INSTRUCTIONS TO FOLLOW:
Look through the records below for the line holding "destruct Hum as". Write it out exactly, with each following line through the line holding "rewrite (st_bind_Ok _ _ _ _ _ Egr).".

PROVIDED DATA:

Lemma settled_core x ls k ls' pend pend' : settled m x ls pend -> tree m k ls' pend' ->
  (forall b q, pages k !! b = Some q -> exists q0, pages (core x) !! b = Some q0 /\ sp_gfn q = sp_gfn q0 /\ role q = role q0 /\ root_count q = root_count q0) ->
  (forall b, is_Some (pages k !! b) <-> is_Some (pages (core x) !! b)) -> settled m (set_core k x) ls' pend'.
Proof.
  intros [_ Hb Hact Hz Hroot Hinv] Ht Hpg His. split; [done|apply tables_core; [done| |done]|..]; cbn [core set_core active_mmu_pages zapped_obsolete_pages].
  - intros b q (q0 & E0 & Eg & _)%Hpg. by exists q0.
  - intros b Hs%His. by apply Hact.
  - done.
  - intros b q (q0 & E0 & _ & Er & Ec)%Hpg. unfold sp_level. rewrite Er, Ec. by apply (Hroot b).
  - intros b q (q0 & E0 & _ & Er & Ec)%Hpg. rewrite Er, Ec. by apply (Hinv b).
Qed.
(** A new leaf is listed, and a list grown long is recycled. *)
Lemma list_run k ls a w0 v ev g sp sl : tree m k ls None -> spt_mem k !! a = Some w0 -> is_shadow_present_pte m w0 = false ->
  leaf_ok v -> is_shadow_present_pte m v = true -> pages k !! spt_of a = Some sp -> is_last_spte v (sp_level sp) = true -> sp_level sp <= 3 ->
  kvm_mmu_page_get_gfn sp (spt_index a) = Ok g -> search_memslots (slots k) g = Some sl ->
  is_Some (heads k !! __gfn_to_rmap g (sp_level sp) sl) -> objects (lists k) <> [] ->
  exists n k1 ls1 k2 ls2, rmap_add a g (set_mem a v ev k) = Ok (n, k1) /\ tree m k1 ls1 None /\ near 1 k k1 /\ spt_mem k1 = <[a := v]> (spt_mem k) /\
    rmap_recycle m a g k1 = Ok (tt, k2) /\ tree m k2 ls2 None /\ near 0 k1 k2 /\ (RMAP_RECYCLE_THRESHOLD < n -> recycled k k2 a)%nat.
Proof.
  intros Ht Ev0 Hv0 Hv Hp Esp Hla H3 Hg Es Hh Ho. pose proof (tr_mmu _ _ _ _ Ht) as Hok. pose proof (tr_pages _ _ _ _ Ht _ _ Esp) as Hpo.
  destruct (rmap_add_run m k ls Hok a v w0 g ev sp sl Ev0 Hv0 Hv Hp Esp Hla Es ltac:(done) ltac:(rewrite (pg_direct _ _ Hpo); done) Hh Ho)
    as (n & k1 & l & l' & El & E1 & Hpm & Hn & Hok1 & Hr1 & Em1 & Es1 & Ep1 & _ & _ & _ & Ed1 & Hlen).
  unfold page_with_gfn in Ep1. rewrite (pg_direct _ _ Hpo), insert_id in Ep1 by done.
  set (h := __gfn_to_rmap g (sp_level sp) sl) in *. set (ls1 := <[h := l']> ls) in *.
  assert (Hra : rmap_of k a = Some h) by (unfold rmap_of, spte_gfn; rewrite Esp; cbn; rewrite Hg; cbn; by rewrite Es).
  assert (Hna : a ∉ l) by (intros [_ [u (Eu & Hu & _)]]%(mk_rmap _ _ _ Hok _ _ _ _ El); congruence).
  assert (Ht1 : tree m k1 ls1 None).
  { apply (tree_leaves m k k1 ls ls1 None Ht Hok1 Ep1 Ed1).
    - rewrite Em1, dom_insert_lookup_L by (by eexists). done.
    - intros b u. unfold nonleaf. rewrite Em1, Ep1, lookup_insert. case_decide as Eb; [subst b|done]. rewrite Ev0.
      split; [intros ([= <-] & _ & q & Eq & Hq); congruence|intros ([= <-] & Hw & _); congruence].
    - intros b u q (Eu & Hu & q' & Eq & Hq) Eb. rewrite Ep1 in Eq. assert (q' = q) as -> by congruence. rewrite Em1, lookup_insert in Eu.
      case_decide as Ea; [subst b; congruence|]. apply (tr_level _ _ _ _ Ht b u); [|done]. split; [done|]. split; [done|]. by exists q.
    - intros spt. unfold ls1. by rewrite lookup_insert_ne. }
  destruct (kvm_unmap_rmapp_spec m k1 ls1 (id sl) (sp_level sp) (gfn_to_index g (base_gfn sl) (sp_level sp)) l' Hok1 ltac:(apply lookup_insert_eq))
    as (k2 & E2 & Hok2 & Hum). pose proof (tree_unmapped m _ _ _ _ _ _ _ Ht1 ltac:(apply lookup_insert_eq) Hok2 Hum) as Ht2.
  destruct Hum as [[T1 T2 T3 T4 T5 T6] Hma _].
  exists n, k1, ls1, (flushed k2), (<[h := []]> ls1). split; [done|]. split; [done|]. split; [split; [by rewrite Es1|done|done|cbn; lia]|]. split; [done|].
  split.
  { unfold rmap_recycle. rewrite (st_bind_Ok _ _ _ _ _ (page_header_Ok k1 a sp ltac:(by rewrite Ep1))).
    assert (Egr : gfn_to_rmap g (sp_level sp) k1 = Ok (h, k1)) by (unfold gfn_to_rmap; rewrite (st_bind_Ok _ _ k1 k1 k1) by done; by rewrite Es1, Es).
    rewrite (st_bind_Ok _ _ _ _ _ Egr). by rewrite (st_bind_Ok _ _ _ _ _ E2). }
  split; [by apply (tree_ext m k2)|]. split; [by split; cbn; rewrite ?T1, ?T2, ?T5, ?T6|]. intros Hc. exists l.
  destruct (mk_rmap _ _ _ Hok _ _ _ _ El) as [Hnd Hi]. unfold RMAP_RECYCLE_THRESHOLD in Hc. split; [split; [done|]|split; [lia|split; [done|]]].
  - intros b [Hb Hlf]%Hi. split; [done|]. by rewrite Hb, Hra.
  - intros b. cbn [flushed spt_mem]. rewrite (Hma b). rewrite (bool_decide_ext (b ∈ l') (b ∈ a :: l)) by (by rewrite Hpm).
    rewrite Em1, lookup_insert. destruct (decide (a = b)) as [<-|Hne]; [by rewrite bool_decide_true by left|].
    destruct (decide (b ∈ a :: l)) as [Hb|Hb]; [rewrite !bool_decide_true by done|by rewrite !bool_decide_false by done]. apply elem_of_cons in Hb as [?|Hb]; [by subst|]. by apply Hi in Hb as [_ [u (-> & _)]].
Qed.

WRITTEN SOLUTION:
  destruct Hum as [[T1 T2 T3 T4 T5 T6] Hma _].
  exists n, k1, ls1, (flushed k2), (<[h := []]> ls1). split; [done|]. split; [done|]. split; [split; [by rewrite Es1|done|done|cbn; lia]|]. split; [done|].
  split.
  { unfold rmap_recycle. rewrite (st_bind_Ok _ _ _ _ _ (page_header_Ok k1 a sp ltac:(by rewrite Ep1))).
    assert (Egr : gfn_to_rmap g (sp_level sp) k1 = Ok (h, k1)) by (unfold gfn_to_rmap; rewrite (st_bind_Ok _ _ k1 k1 k1) by done; by rewrite Es1, Es).
    rewrite (st_bind_Ok _ _ _ _ _ Egr). by rewrite (st_bind_Ok _ _ _ _ _ E2). }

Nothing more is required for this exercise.